Un giovane fiorentino: infanzia e formazione di un artista nel ‘400
Ultimo dei quattro figli di Mariano Filipepi e Smeralda, Sandro cresce tra la casa in Via della Vigna Nuova e la bottega di famiglia nel quartiere di Santo Spirito. Il padre è conciatore e, sebbene non sia ricco, riesce comunque a mantenere degnamente la famiglia. Ancora molto giovane non mostra una grande attitudine allo studio e il padre decide di mandarlo a bottega da un suo amico orafo, formazione tipica di molti artisti fiorentini del tempo. Il Vasari nelle sue Vite riporta che in quegli anni il giovane comincia a mostrare un certo talento per il disegno, così, intorno al 1461, viene mandato a continuare i propri studi presso il celebre pittore Filippo Lippi. Il suo secondo maestro è Andrea del Verrocchio, artista illustre che formerà anche Leonardo da Vinci.
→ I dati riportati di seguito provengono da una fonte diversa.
(** A call on the connection: [None] when the fuel ran out. *)
Definition CM (A : Type) : Type :=
  Connection -> option (result (UsbError.UsbError E) A * Connection).

#[export] Instance CM_ret : MRet CM := fun A a c => Some (Ok a, c).
#[export] Instance CM_bind : MBind CM := fun A B k m c =>
  match m c with
  | Some (Ok a, c) => k a c
  | Some (Err e, c) => Some (Err e, c)
  | None => None
  end.
Definition fail {A} (e : UsbError.UsbError E) : CM A := fun c => Some (Err e, c).

Definition set_request_timeout (t : Z) (c : Connection) : Connection := {c with request_timeout := t}.

Definition next_seq (c : Connection) : Z * Connection := (cseq c, {c with cseq := bump_seq (cseq c)}).

Definition is_gaze (f : Frame) : bool := (magic f =? TTP_MAGIC_NOTIFY) && (op f =? OP_GAZE_NOTIFY).

(** [hs] is the handshake in progress, if any. *)
Definition route (f : Frame) (hs : option Handshake) (c : Connection) : option Handshake * Connection :=
  if magic f =? TTP_MAGIC_RSP then (on_response (payload f) <$> hs, c)
  else if is_gaze f then
    match decode (payload f) with
    | Some s => (hs, {c with gaze_queue := gaze_queue c ++ [s] })
    | None => (hs, c)
    end
  else (hs, c).

Definition route_all (fs : list Frame) (hs : option Handshake) (c : Connection) : option Handshake * Connection :=
  foldl (fun '(hs, c) f => route f hs c) (hs, c) fs.

(** [self.transport.recv(..)], [self.parser.feed(..)]: [None] when nothing was read;
    a framing error is an empty list, as every caller treats it. *)
Definition read_frames (buf_len timeout : Z) (c : Connection) : option (list Frame) * Connection :=
  let '(r, t) := recv buf_len timeout (transport c) in
  let c := {c with transport := t} in
  match r with
  | None => (None, c)
  | Some data =>
      let '(r, p) := feed data (parser c) in
      let c := {c with parser := p} in
      match r with Ok frames => (Some frames, c) | Err _ => (Some [], c) end
  end.

Definition drain (timeout : Z) (hs : option Handshake) (c : Connection) : option Handshake * Connection :=
  match read_frames READ_BUF timeout c with
  | (Some frames, c) => route_all frames hs c
  | (None, c) => (hs, c)
  end.

(** The loop [for f in frames]: keep the first frame that is wanted, route the rest. *)
Fixpoint take_first (wanted : Frame -> bool) (fs : list Frame) (found : option Frame) (c : Connection)
    : option Frame * Connection :=
  match fs with
  | [] => (found, c)
  | f :: fs =>
      match found with
      | None => if wanted f then take_first wanted fs (Some f) c
                else take_first wanted fs None (route f None c).2
      | Some _ => take_first wanted fs found (route f None c).2
      end
  end.

(** ** Requests *)
Definition answers (o s : Z) (f : Frame) : bool :=
  (magic f =? TTP_MAGIC_RSP) && (op f =? o) && (seq f =? s).

(** [while Instant::now() < deadline] *)
Fixpoint await (fuel : nat) (o s deadline : Z) (c : Connection) : option (option bytes * Connection) :=
  match fuel with
  | O => None
  | S fuel =>
      let '(t, tr) := now (transport c) in
      let c := {c with transport := tr} in
      if t <? deadline then
        match read_frames READ_BUF RECV_TIMEOUT c with
        | (None, c) => await fuel o s deadline c
        | (Some frames, c) =>
            match take_first (answers o s) frames None c with
            | (Some f, c) => Some (Some (payload f), c)
            | (None, c) => await fuel o s deadline c
            end
        end
      else Some (None, c)
  end.

Definition request_until (fuel : nat) (o : Z) (payload : bytes) (timeout : Z) : CM (option bytes) := fun c =>
  let '(s, c) := next_seq c in
  match send (build_out_frame s o payload) (transport c) with
  | (Err e, t) => Some (Err e, {c with transport := t})
  | (Ok _, t) =>
      let '(start, t) := now t in
      let c := {c with transport := t} in
      match await fuel o s (start + timeout) c with
      | Some (r, c) => Some (Ok r, c)
      | None => None
      end
  end.

Definition request (fuel : nat) (o : Z) (payload : bytes) : CM (option bytes) := fun c =>
  request_until fuel o payload (request_timeout c) c.

Definition expect_response_until (fuel : nat) (o : Z) (payload : bytes) (timeout : Z) : CM bytes :=
  r ← request_until fuel o payload timeout;
  match r with Some p => mret p | None => fail (UsbError.NoResponse o) end.

Definition expect_response (fuel : nat) (o : Z) (payload : bytes) : CM bytes := fun c =>
  expect_response_until fuel o payload (request_timeout c) c.

Definition start_calibration (fuel : nat) : CM unit := expect_response fuel OP_CAL_START cal_session_payload ;; mret tt.
Definition stop_calibration (fuel : nat) : CM unit := expect_response fuel OP_CAL_STOP cal_session_payload ;; mret tt.
Definition clear_calibration (fuel : nat) : CM unit := expect_response fuel OP_CAL_CLEAR cal_session_payload ;; mret tt.
Definition add_calibration_point (fuel : nat) (x y : f64) (eye : Z) : CM unit :=
  expect_response_until fuel OP_CAL_ADD_POINT (cal_add_point_payload x y eye) CAL_POINT_TIMEOUT ;; mret tt.
Definition discard_calibration_point (fuel : nat) (x y : f64) : CM unit :=
  expect_response_until fuel OP_CAL_DISCARD_POINT (cal_discard_point_payload x y) CAL_POINT_TIMEOUT ;; mret tt.
Definition compute_and_apply_calibration (fuel : nat) : CM unit :=
  expect_response fuel OP_CAL_COMPUTE cal_compute_payload ;; mret tt.

Definition retrieve_calibration (fuel : nat) : CM bytes :=
  payload ← expect_response fuel OP_CAL_RETRIEVE cal_retrieve_payload;
  mret (if 2 <=? zlen payload then from payload 2 else payload).

Definition apply_calibration (fuel : nat) (blob : bytes) : CM unit := fun c =>
  if negb (is_plausible_calibration blob) then fail (UsbError.ImplausibleCalibration (zlen blob)) c
  else
    let window := if request_timeout c <? DEFAULT_REQUEST_TIMEOUT then request_timeout c else CAL_APPLY_TIMEOUT in
    (expect_response_until fuel OP_CAL_APPLY (cal_apply_payload blob) window ;; mret tt) c.

Definition is_some {A} (o : option A) : bool := match o with Some _ => true | None => false end.

Definition set_display_area (fuel : nat) (k : DisplayCorners) : CM bool :=
  let '(tx, ty, tz) := tl k in let '(rx, ry, rz) := tr k in let '(bx, by_, bz) := bl k in
  r ← request fuel OP_SET_DISPLAY_AREA (set_display_area_corners_payload tx ty tz rx ry rz bx by_ bz);
  mret (is_some r).
Definition get_enabled_eye (fuel : nat) : CM (option EnabledEye) :=
  r ← request fuel OP_GET_ENABLED_EYE []; mret (r ≫= parse_enabled_eye).
Definition set_enabled_eye (fuel : nat) (eye : EnabledEye) : CM bool :=
  r ← request fuel OP_SET_ENABLED_EYE (set_enabled_eye_payload eye); mret (is_some r).
Definition subscribe_stream (fuel : nat) (stream_id : Z) : CM bool :=
  r ← request fuel OP_SUBSCRIBE (subscribe_payload stream_id); mret (is_some r).
Definition unsubscribe_stream (fuel : nat) (stream_id : Z) : CM bool :=
  r ← request fuel OP_UNSUBSCRIBE (subscribe_payload stream_id); mret (is_some r).
Definition stream_catalog (fuel : nat) : CM (option bytes) := request fuel OP_STREAM_CATALOG [].

(** ** The handshake *)
Fixpoint handshake_loop (steps : nat) (hs : Handshake) (c : Connection)
    : result (UsbError.UsbError E) unit * Connection :=
  match steps with
  | O => (Err UsbError.Handshake, c)
  | S steps =>
      match poll hs with
      | (Send data, hs) =>
          match send data (transport c) with
          | (Err e, t) => (Err e, {c with transport := t})
          | (Ok _, t) =>
              match drain RECV_TIMEOUT (Some hs) {c with transport := t} with
              | (Some hs, c) => handshake_loop steps hs c
              | (None, c) => (Err UsbError.Handshake, c)   (* not reached: [drain] keeps the handshake *)
              end
          end
      | (Recv, hs) =>
          match drain RECV_TIMEOUT (Some hs) c with
          | (Some hs, c) => handshake_loop steps hs c
          | (None, c) => (Err UsbError.Handshake, c)
          end
      | (Done, hs) => (Ok tt, {c with cseq := hseq hs})
      | (Failed, _) => (Err UsbError.Handshake, c)
      end
  end.
Definition run_handshake (c : Connection) : result (UsbError.UsbError E) unit * Connection :=
  handshake_loop HANDSHAKE_STEP_CAP (new_handshake STREAM_GAZE) c.

Definition new_connection (t : T) : Connection :=
  {| transport := t; parser := new_parser; gaze_queue := []; cseq := 1;
     request_timeout := DEFAULT_REQUEST_TIMEOUT |}.
Definition connect (t : T) : result (UsbError.UsbError E) Connection :=
  match run_handshake (new_connection t) with
  | (Ok _, c) => Ok c
  | (Err e, _) => Err e
  end.

(** ** Streaming *)
Definition next_gaze (c : Connection) : option GazeSample * Connection :=
  match gaze_queue c with
  | s :: rest => (Some s, {c with gaze_queue := rest})
  | [] =>
      let '(_, c) := drain GAZE_TIMEOUT None c in
      match gaze_queue c with
      | s :: rest => (Some s, {c with gaze_queue := rest})
      | [] => (None, c)
      end
  end.

Definition first_notification (want_op : option Z) (c : Connection) : option (Z * bytes) * Connection :=
  match read_frames READ_BUF GAZE_TIMEOUT c with
  | (Some frames, c) =>
      let wanted f := (magic f =? TTP_MAGIC_NOTIFY)
                      && match want_op with None => true | Some o => op f =? o end in
      let '(found, c) := take_first wanted frames None c in
      ((fun f => (op f, payload f)) <$> found, c)
  | (None, c) => (None, c)
  end.
Definition next_gaze_payload (c : Connection) : option bytes * Connection :=
  let '(r, c) := first_notification (Some OP_GAZE_NOTIFY) c in (snd <$> r, c).
Definition next_notification (c : Connection) : option (Z * bytes) * Connection := first_notification None c.

Record Notifications := { frames : list (Z * bytes); saw_traffic : bool }.
Definition silent : Notifications := {| frames := []; saw_traffic := false |}.

(** The loop of [read_notifications]. *)
Fixpoint split_notifications (fs : list Frame) (c : Connection) : list (Z * bytes) * Connection :=
  match fs with
  | [] => ([], c)
  | f :: fs =>
      if magic f =? TTP_MAGIC_NOTIFY then
        let '(out, c) := split_notifications fs c in ((op f, payload f) :: out, c)
      else split_notifications fs (route f None c).2
  end.
Definition read_notifications (c : Connection) : Notifications * Connection :=
  match read_frames STREAM_READ_BUF GAZE_TIMEOUT c with
  | (None, c) => (silent, c)
  | (Some fs, c) =>
      let '(out, c) := split_notifications fs c in
      ({| frames := out; saw_traffic := true |}, c)
  end.
End Connection.
Arguments Connection T : clear implicits.

(** ** The trace of a session *)
Inductive event :=
| Sent (data : bytes) (accepted : bool)
| Got (data : bytes)
| Quiet.

Definition sends (evs : list event) : list bytes :=
  omap (fun e => match e with Sent d _ => Some d | _ => None end) evs.
Definition reads (evs : list event) : list bytes :=
  omap (fun e => match e with Got d => Some d | _ => None end) evs.

(** Everything the reads carried, as the parser sees it; a framing error is skipped. *)
Fixpoint feed_all (p : Parser) (rs : list bytes) : list Frame * Parser :=
  match rs with
  | [] => ([], p)
  | d :: rs =>
      let '(r, p) := feed d p in
      let '(fs, p) := feed_all p rs in
      (match r with Ok gs => gs ++ fs | Err _ => fs end, p)
  end.

Definition gaze_of (fs : list Frame) : list GazeSample :=
  omap (fun f => if is_gaze f then decode (payload f) else None) fs.

#[global] Arguments gaze_of : simpl never.

Lemma feed_all_app p rs1 rs2 :
  feed_all p (rs1 ++ rs2)
  = let '(fs1, p1) := feed_all p rs1 in let '(fs2, p2) := feed_all p1 rs2 in (fs1 ++ fs2, p2).
Proof.
  revert p. induction rs1 as [|d rs1 IH]; intros p; cbn [app feed_all].
  - by destruct (feed_all p rs2).
  - destruct (feed d p) as [r p']. rewrite IH. destruct (feed_all p' rs1) as [fs1 p1].
    destruct (feed_all p1 rs2) as [fs2 p2]. by destruct r; rewrite <- ?app_assoc.
Qed.
Lemma sends_app e1 e2 : sends (e1 ++ e2) = sends e1 ++ sends e2.
Proof. apply omap_app. Qed.
Lemma reads_app e1 e2 : reads (e1 ++ e2) = reads e1 ++ reads e2.
Proof. apply omap_app. Qed.
Lemma gaze_of_app f1 f2 : gaze_of (f1 ++ f2) = gaze_of f1 ++ gaze_of f2.
Proof. apply omap_app. Qed.

Section proofs.
  Context {T E : Type} `{Transport T E}.
  Implicit Types c : Connection T.

Inductive io : T -> list event -> T -> Prop :=
| io_nil t : io t [] t
| io_send t d r t' evs t'' :
    send d t = (r, t') -> io t' evs t'' -> io t (Sent d (is_ok r) :: evs) t''
| io_recv t n timeout r t' evs t'' :
    recv n timeout t = (r, t') -> io t' evs t'' ->
    io t (match r with Some d => Got d | None => Quiet end :: evs) t''
| io_now t v t' evs t'' : now t = (v, t') -> io t' evs t'' -> io t evs t''.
Nella Madonna del Roseto, realizzata a 25 anni nel 1470 e oggi esposta nella Galleria degli Uffizi, possiamo notare la fusione degli stili dei due grandi mentori: il chiaroscuro è netto e profondo, caratteristica tipica della bottega del Verrocchio, mentre il volto di Maria, dolce e morbido, è assolutamente eredità del Lippi.
Botticelli e i Medici
Ma è soltanto nel 1475 che l’artista, ormai trentenne, riceve la prima commissione da parte di Lorenzo de’ Medici. Si tratta di uno stendardo, oggi perduto, raffigurante la dea Minerva. L’opera è destinata al fratello di Lorenzo, l’affascinante Giuliano, in occasione della Giostra di Santa Croce immortalata dal poeta Agnolo Poliziano nelle sue Stanze. Può sembrare opera di poco conto, ma permette a Botticelli di entrare nella cerchia medicea. È questo nuovo ambiente cortese che gli fornirà le ispirazioni per i suoi dipinti più famosi. Già nel 1476 realizza una grande pala per i suoi nuovi committenti: l’Adorazione dei Magi. L’opera è una vera e propria glorificazione della famiglia Medici. Tutti i personaggi principali sono membri di questa illustre casata: Cosimo con i figli Piero e Giovanni come i Re Magi, Lorenzo e Giuliano assistono dalla folla all’elargizione dei doni. Ci troviamo già davanti ad un dipinto rivoluzionario. Non solo la scena sacra è intrisa di significati politici, con i potenti del mondo secolare rappresentati come attori di rilievo nell’episodio biblico, ma la struttura stessa dell’opera rompe gli schemi della tradizione precedente. Per la prima volta la Sacra Famiglia è rappresentata al centro, apice di una piramide immaginaria che ha la propria base nei Medici e i loro conoscenti, donando una visione frontale fortemente contrapposta a quella laterale tipicamente medievale.
Due anni dopo, nel 1478, si consuma il peggior capitolo nella storia della famiglia Medici: la ricca famiglia di banchieri de’ Pazzi, loro storici rivali, ordiscono un complotto con il supporto del Papa, della Repubblica di Siena e altre signorie italiane per sottrarre a Lorenzo il controllo sulla politica cittadina. Domenica 26 aprile, durante la messa officiata in Duomo dal cardinale Raffaele Riario, giovane studente di Pisa che festeggiava la carica appena ricevuta, i due fratelli Lorenzo e Giuliano vengono assaliti in quello che presto si trasforma in una vera e propria guerriglia cittadina. Lorenzo riesce a scappare ma Giuliano, purtroppo, perde la vita. L’attentato non viene ben digerito dal popolo fiorentino. Forse per la stima che i cittadini avevano per Lorenzo, forse per l’atto blasfemo e sacrilego di un omicidio in chiesa, la folla si scaglia contro i congiurati e, uno dopo l’altro, vengono giustiziati. A Botticelli viene affidato il macabro incarico di realizzare dei cartelloni sui quali erano raffigurati i cadaveri impiccati dei congiurati. Queste lugubri effigi vengono dunque appese alla facciata di Palazzo Vecchio come monito. Ormai, Sandro è ufficialmente un sodale compagno del Maginfico.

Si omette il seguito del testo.